Белла неожиданно оказалась очень полезной. Она не только сама работала с таким рвением, что полностью опровергла мнение хозяйки о своей лености, но и с готовностью привела помощников из своих приятельниц и родичей, которые посредством различных специфических сигналов друг другу узнали о перспективе получить довольно выгодную работу в Синди Лу. И посему они что есть сил старались показать свое умение работать. Неделя не успела закончиться, как весь дом сверкал чистотою, как никогда. И у Доротеи еще оставалось время. Когда она наконец устало опустилась в кресло со своей вышивкой, ей в голову неожиданно пришла еще одна мысль.
Почему бы ей не провести оставшиеся перед прощальным вечером дни как следует и не съездить в Новый Орлеан — купить себе совершенно новые наряды? Ведь теперь денег у нее хватает. Так зачем ей пускаться в путь или давать прощальный обед в старом, вышедшем из моды платье? Да притом в черном. В конце концов, ее супруг скончался восемь лет назад. Она не намерена ходить в трауре всю оставшуюся жизнь; ничего не случится, если она нарядится в мягкие серые тона, или лавандовые, или просто ослепительно белые…
Однако, когда она подошла к рекомендованному ей заведению по пошиву одежды, ее алчный взор ухватил не мягкие серые или лавандовые тона.

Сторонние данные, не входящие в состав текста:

(** ** What steps leave alone *)

Lemma close_list_mono (l : list (Z * chan)) (chs chs' : list bool) (k : chan) :
  foldr (λ kv acc, chs ← acc; close_chan kv.2 chs) (Ok chs) l = Ok chs' →
  chs !! k = Some true → chs' !! k = Some true.
Proof.
  revert chs'. induction l as [|kv l IH]; intros chs' H Hk; cbn in H.
  - by simplify_eq.
  - destruct (foldr _ _ l) as [chs1| |] eqn:Hl; try done. cbn in H.
    apply close_chan_Ok in H as [Hopen ->].
    destruct (decide (kv.2 = k)) as [<-|Hne].
    + apply list_lookup_insert_eq. by eapply lookup_lt_Some.
    + rewrite list_lookup_insert_ne by done. by apply IH.
Qed.

Lemma settled_refl (s : system) : settled s s.
Proof. by repeat split. Qed.

Lemma settled_trans (s1 s2 s3 : system) :
  settled s1 s2 → settled s2 s3 → settled s1 s3.
Proof.
  intros (A1 & B1 & C1 & D1) (A2 & B2 & C2 & D2). repeat split; eauto.
Qed.

Lemma trans_settled (s s' : system) : trans s s' → settled s s'.
Proof.
  destruct 1; unfold settled; cbn; repeat split; try done; try congruence.
  all: intros rc0 Hrc.
  - destruct (decide (rc = rc0)) as [->|Hne].
    + apply list_lookup_insert_eq. by eapply lookup_lt_Some.
    + by rewrite list_lookup_insert_ne.
  - by eapply close_list_mono.
  - rewrite lookup_app_l; [done|]. by eapply lookup_lt_Some.
Qed.

Lemma run_settled (sched : list choice) :
  ∀ s s', run sched s = Ok s' → settled s s'.
Proof.
  induction sched as [|ch sched IH]; intros s s' Hrun; cbn in Hrun.
  - simplify_eq. apply settled_refl.
  - destruct (step ch s) as [s1| |] eqn:Hs; [|done..]. cbn in Hrun.
    eapply settled_trans; [|by eapply IH].
    by eapply trans_settled, step_trans.
Qed.

Lemma step_frame (ch : choice) (s s' : system) (i : nat) :
  step ch s = Ok s' → ch ≠ Thread i → threads s' !! i = threads s !! i.
Proof.
  destruct s as [c ts]. destruct ch as [|j]; cbn; intros Hs Hne.
  - destruct (readRespLoop c); cbn in Hs; by simplify_eq.
  - destruct (ts !! j) as [t|]; [|done].
    destruct (thread_step t c) as [[t' c']| |]; cbn in Hs; simplify_eq.
    cbn. apply list_lookup_insert_ne. congruence.
Qed.

Lemma run_frame (sched : list choice) (i : nat) :
  ∀ s s', run sched s = Ok s' → Thread i ∉ sched →
    threads s' !! i = threads s !! i.
Proof.
  induction sched as [|ch sched IH]; intros s s' Hrun Hni; cbn in Hrun.
  - by simplify_eq.
  - destruct (step ch s) as [s1| |] eqn:Hs; [|done..]. cbn in Hrun.
    apply not_elem_of_cons in Hni as [Hne Hni].
    rewrite (IH _ _ Hrun Hni). by eapply step_frame.
Qed.

Lemma run_app (sched1 sched2 : list choice) (s s1 s2 : system) :
  run sched1 s = Ok s1 → run sched2 s1 = Ok s2 →
  run (sched1 ++ sched2) s = Ok s2.
Proof.
  revert s. induction sched1 as [|ch sched1 IH]; intros s H1 H2; cbn in *.
  - by simplify_eq.
  - destruct (step ch s) as [s'| |]; [|done..]. cbn in *. eauto.
Qed.

Lemma reachable_run (sched : list choice) (s s' : system) :
  reachable s → run sched s = Ok s' → reachable s'.
Proof.
  intros (rw0 & ts & c0 & sched0 & ? & ? & ? & ? & Hrun) Hrun'.
  exists rw0, ts, c0, (sched0 ++ sched). repeat split; try done.
  by eapply run_app.
Qed.

Lemma reachable_step (ch : choice) (s s' : system) :
  reachable s → step ch s = Ok s' → reachable s'.
Proof.
  intros Hr Hs. apply (reachable_run [ch] s s' Hr). cbn. by rewrite Hs.
Qed.

Lemma reachable_by (rw0 : stream) (ts : list thread) (sched : list choice)
    (s : system) :
  forallb fresh ts = true → closes rw0 = 0 → rd_done rw0 = [] →
  run sched {| conn := opened rw0; threads := ts |} = Ok s → reachable s.
Proof. intros. by exists rw0, ts, (opened rw0), sched. Qed.

(** A call that found [c.nextID] or its channel closed returns the
    recorded reason, whatever the other goroutines do in between. *)
Lemma thread_step_at (s : system) (i : nat) (t t' : thread) (c' : connection) :
  threads s !! i = Some t → thread_step t (conn s) = Ok (t', c') →
  ∃ s', step (Thread i) s = Ok s' ∧ threads s' !! i = Some t' ∧ conn s' = c'.
Proof.
  intros Hi Ht. destruct s as [c ts]. cbn in *. rewrite Hi, Ht. cbn.
  eexists. split; [done|]. cbn. split; [|done].
  apply list_lookup_insert_eq. by eapply lookup_lt_Some.
Qed.

Lemma returns_stopErr (s : system) (i : nat) (a : api) (req : request)
    (pc : call) (e : err_val) :
  pc = SawClosed req ∨ pc = SawDrained req →
  threads s !! i = Some (InCall a pc) → stopErr (conn s) = Some e →
  ∀ sched s1, run sched s = Ok s1 → Thread i ∉ sched →
    ∃ s2, step (Thread i) s1 = Ok s2 ∧
      threads s2 !! i = Some (InCall a (Return req (RetErr (Some e)))).
Proof.
  intros Hpc Hi He sched s1 Hrun Hni.
  pose proof (run_settled _ _ _ Hrun) as (Hst & _).
  rewrite <- (run_frame _ _ _ _ Hrun Hni) in Hi.
  destruct (thread_step_at s1 i _ (InCall a (Return req (RetErr (Some e))))
              (conn s1) Hi) as (s2 & ? & ? & _); [|by eauto].
  cbn. rewrite <- (Hst _ He).
  destruct Hpc as [-> | ->].
  - by rewrite (proj1 (method_stopErr a req (conn s1))).
  - by rewrite (proj2 (method_stopErr a req (conn s1))).
Qed.

(** C7.  Once [c.nextID] is closed a terminal reason is recorded, and each
    of the seven methods called from then on returns [nil] and that reason:
    whatever the other goroutines do meanwhile, both steps of the call can be
    taken (it never waits) and the value returned is the recorded reason,
    which is not [nil]. *)
Theorem C7_closed_connection_fails (s : system) :
  reachable s → nextID_closed (conn s) = true →
  ∃ e : err_val,
    stopErr (conn s) = Some e ∧
    ∀ (i : nat) (a : api) (req : request),
      threads s !! i = Some (InCall a (Start req)) →
      ∀ sched1 s1, run sched1 s = Ok s1 → Thread i ∉ sched1 →
        ∃ s2, step (Thread i) s1 = Ok s2 ∧
          ∀ sched2 s3, run sched2 s2 = Ok s3 → Thread i ∉ sched2 →
            ∃ s4, step (Thread i) s3 = Ok s4 ∧
              threads s4 !! i
              = Some (InCall a (Return (set_CorrelationID 0 req)
                                  (RetErr (Some e)))).
Proof.
  intros Hr Hcl. pose proof (reachable_inv s Hr) as Hinv.
  destruct (stopErr (conn s)) as [e|] eqn:He.
  2: { destruct (inv_open s Hinv He) as (? & _). congruence. }
  exists e. split; [done|].
  intros i a req Hi sched1 s1 Hrun1 Hni1.
  pose proof (run_settled _ _ _ Hrun1) as (Hst1 & Hcl1 & _).
  rewrite <- (run_frame _ _ _ _ Hrun1 Hni1) in Hi.
  destruct (thread_step_at s1 i _
              (InCall a (SawClosed (set_CorrelationID 0 req))) (conn s1) Hi)
    as (s2 & Hs2 & Hi2 & Hc2).
  { cbn. rewrite method_start. unfold recv_nextID. by rewrite (Hcl1 Hcl). }
  exists s2. split; [done|].
  eapply returns_stopErr; [by left | done |].
  rewrite Hc2. by apply Hst1.
Qed.

Lemma C7_closed_connection_fails_witness :
  reachable closed_sys ∧ nextID_closed (conn closed_sys) = true ∧
  ∃ e : err_val,
    stopErr (conn closed_sys) = Some e ∧
    ∀ (i : nat) (a : api) (req : request),
      threads closed_sys !! i = Some (InCall a (Start req)) →
      ∀ sched1 s1, run sched1 closed_sys = Ok s1 → Thread i ∉ sched1 →
        ∃ s2, step (Thread i) s1 = Ok s2 ∧
          ∀ sched2 s3, run sched2 s2 = Ok s3 → Thread i ∉ sched2 →
            ∃ s4, step (Thread i) s3 = Ok s4 ∧
              threads s4 !! i
              = Some (InCall a (Return (set_CorrelationID 0 req)
                                  (RetErr (Some e)))).
Proof.
  assert (Hr : reachable closed_sys)
    by (apply (reachable_by quiet
                 [InClose; InCall ApiMetadata (Start req0);
                  InCall ApiProduce (Start req0)] [Thread 0]);
        vm_compute; reflexivity).
  split; [exact Hr|]. split; [vm_compute; reflexivity|].
  apply (C7_closed_connection_fails closed_sys Hr). vm_compute. reflexivity.
Defined.

(** ** Shutdown *)

Lemma reader_step_at (s : system) (c' : connection) :
  readRespLoop (conn s) = Ok c' →
  step Reader s = Ok {| conn := c'; threads := threads s |}.
Proof. intros H. cbn. by rewrite H. Qed.

Lemma closeConnection_inv (s : system) (e : err_val) :
  inv s →
  closeConnection (Some e) (conn s)
  = match stopErr (conn s) with
    | Some e0 => Ok (Some e0, conn s)
    | None => Ok (close_res (rw (conn s)), shut (Some e) (conn s))
    end.
Proof.
  intros Hinv. unfold closeConnection.
  destruct (stopErr (conn s)) as [e0|] eqn:He; [done|].
  destruct (inv_open s Hinv He) as (_ & Hstop & [id Hid] & _).
  cbn. by rewrite Hstop, Hid.
Qed.

(** C2.  A failed read takes the reader to [closeConnection] with that
    error; the call records it as the terminal reason unless one is recorded
    already, and the reader returns; its deferred function closes every
    channel still in the table without panicking, after which the reader
    never moves again.  Every caller that was waiting for a response at that
    point can then take its two remaining steps, whatever the others do, and
    returns the recorded reason, which is not [nil]. *)
Theorem C2_shutdown_unblocks_waiters (s : system) :
  reachable s →
  (∀ err c1, rdloop (conn s) = RdRead →
     ReadResp (conn s) = Ok (inr err, c1) →
     ∃ s1, step Reader s = Ok s1 ∧ rdloop (conn s1) = RdFail err) ∧
  (∀ err, rdloop (conn s) = RdFail err →
     ∃ s1, step Reader s = Ok s1 ∧ rdloop (conn s1) = RdDefer ∧
       stopErr (conn s1) = Some (default err (stopErr (conn s)))) ∧
  (rdloop (conn s) = RdDefer →
     ∃ s1 e, step Reader s = Ok s1 ∧ rdloop (conn s1) = RdExit ∧
       stopErr (conn s1) = Some e ∧
       (∀ tok rc, respc (conn s) !! tok = Some rc →
          chans (conn s1) !! rc = Some true) ∧
       ∀ i a req rc, threads s !! i = Some (InCall a (Wait req rc)) →
         ∀ sched1 s2, run sched1 s1 = Ok s2 → Thread i ∉ sched1 →
           ∃ s3, step (Thread i) s2 = Ok s3 ∧
             ∀ sched2 s4, run sched2 s3 = Ok s4 → Thread i ∉ sched2 →
               ∃ s5, step (Thread i) s4 = Ok s5 ∧
                 threads s5 !! i
                 = Some (InCall a (Return req (RetErr (Some e))))) ∧
  (rdloop (conn s) = RdExit →
     ∀ sched s1, run sched s = Ok s1 →
       rdloop (conn s1) = RdExit ∧ step Reader s1 = Blocked).
Proof.
  intros Hr. pose proof (reachable_inv s Hr) as Hinv.
  split; [|split; [|split]].
  - intros err c1 Hrd Hread. eexists. split.
    + apply reader_step_at. unfold readRespLoop. rewrite Hrd, Hread. done.
    + done.
  - intros err Hrd. pose proof (closeConnection_inv s err Hinv) as Hcl.
    destruct (stopErr (conn s)) as [e0|] eqn:He; eexists; (split;
      [apply reader_step_at; unfold readRespLoop; rewrite Hrd, Hcl; done|]);
      cbn; by rewrite ?He.
  - intros Hrd.
    destruct (close_all_total (respc (conn s)) (chans (conn s)))
      as [chs Hall].
    { apply (inv_tab_inj s Hinv). }
    { intros tok rc Htab. eapply (inv_tab_open s Hinv); [done|congruence]. }
    destruct (stopErr (conn s)) as [e|] eqn:He.
    2: { destruct (inv_open s Hinv He) as (_ & _ & _ & _ & ? & _). done. }
    pose proof (close_all_Ok _ _ _ Hall) as (_ & Hclosed & _).
    eexists _, e. split.
    { apply reader_step_at. unfold readRespLoop. rewrite Hrd, Hall. done. }
    cbn. split; [done|]. split; [done|]. split; [done|].
    intros i a req rc Hi sched1 s2 Hrun1 Hni1.
    destruct (inv_holds s Hinv i _ _ _ Hi eq_refl) as [_ [Htab|[b Hb]]];
      [|congruence].
    pose proof (run_settled _ _ _ Hrun1) as (Hst1 & _ & Hch1 & _).
    pose proof (Hch1 rc (Hclosed _ _ Htab)) as Hrc. cbn in Hst1.
    assert (Hi2 : threads s2 !! i = Some (InCall a (Wait req rc)))
      by by rewrite (run_frame _ _ _ _ Hrun1 Hni1).
    destruct (thread_step_at s2 i _ (InCall a (SawDrained req)) (conn s2) Hi2)
      as (s3 & Hs3 & Hi3 & Hc3).
    { unfold thread_step. rewrite method_wait. unfold recv_resp.
      by rewrite Hrc. }
    exists s3. split; [done|].
    eapply returns_stopErr; [by right | done |].
    rewrite Hc3. by apply Hst1.
  - intros Hrd sched s1 Hrun.
    pose proof (run_settled _ _ _ Hrun) as (_ & _ & _ & Hex).
    split; [by apply Hex|]. cbn. unfold readRespLoop. by rewrite (Hex Hrd).
Qed.

Lemma C2_shutdown_unblocks_waiters_witness :
  reachable draining_sys ∧
  threads draining_sys !! 0
  = Some (InCall ApiFetch (Wait (set_CorrelationID 1 req0) 0)) ∧
  ∃ s1 s3 s5,
    step Reader draining_sys = Ok s1 ∧ rdloop (conn s1) = RdExit ∧
    step (Thread 0) s1 = Ok s3 ∧ step (Thread 0) s3 = Ok s5 ∧
    threads s5 !! 0
    = Some (InCall ApiFetch
              (Return (set_CorrelationID 1 req0)
                 (RetErr (Some (ErrStream "EOF"))))).
Proof.
  assert (Hr : reachable draining_sys)
    by (apply (reachable_by broken [InCall ApiFetch (Start req0)]
                 [Thread 0; Thread 0; Thread 0; Reader; Reader]);
        vm_compute; reflexivity).
  split; [exact Hr|]. split; [reflexivity|].
  destruct (C2_shutdown_unblocks_waiters draining_sys Hr) as (_ & _ & H3 & _).
  destruct (H3 eq_refl) as (s1 & e & Hs1 & Hex & He & _ & Hw).
  destruct (Hw 0 ApiFetch (set_CorrelationID 1 req0) 0 eq_refl [] s1 eq_refl)
    as (s3 & Hs3 & Hw3); [apply not_elem_of_nil|].
  destruct (Hw3 [] s3 eq_refl) as (s5 & Hs5 & Hi5); [apply not_elem_of_nil|].
  exists s1, s3, s5. repeat split; try done.
  rewrite Hi5. do 4 f_equal.
  vm_compute in Hs1. injection Hs1 as <-. vm_compute in He. congruence.
Defined.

Ее внимание приковал роскошный наряд, созданный для одной популярной актрисы, которая должна была надеть его в пьесе, где она играла богатую светскую даму. Однако эта актриса скоропостижно скончалась прямо перед премьерой, а наряды ее остались в целости и сохранности у портнихи. Причем целый гардероб.
Он включал в себя платья для прогулки и для выезда в карете, вечерние туалеты, бальные платья, платье для приема в королевском саду, так называемые платья для дома и многое другое. Актриса была ошеломляюще красивой, изящной яркой брюнеткой, и каждый предмет из этой коллекции был сшит так, чтобы как можно выгоднее подчеркнуть ее фигуру и внешность на сцене. И, что самое главное, ни в одном из нарядов не было даже намека на траур. Преобладали яркие красные и зеленые тона, а весь покрой и декольте были настолько вызывающими, насколько позволяли условности. Доротея перемерила весь этот гардероб, и оказалось, что все платья до единого сидят на ней так, словно были для нее сшиты. И вот наконец она стояла перед модисткой, одетая в алое атласное платье с вырезом, полностью открывающим плечи, тугим лифом в обтяжку и длинным шлейфом, тянувшимся от бедер и завершавшимся каскадом оборочек.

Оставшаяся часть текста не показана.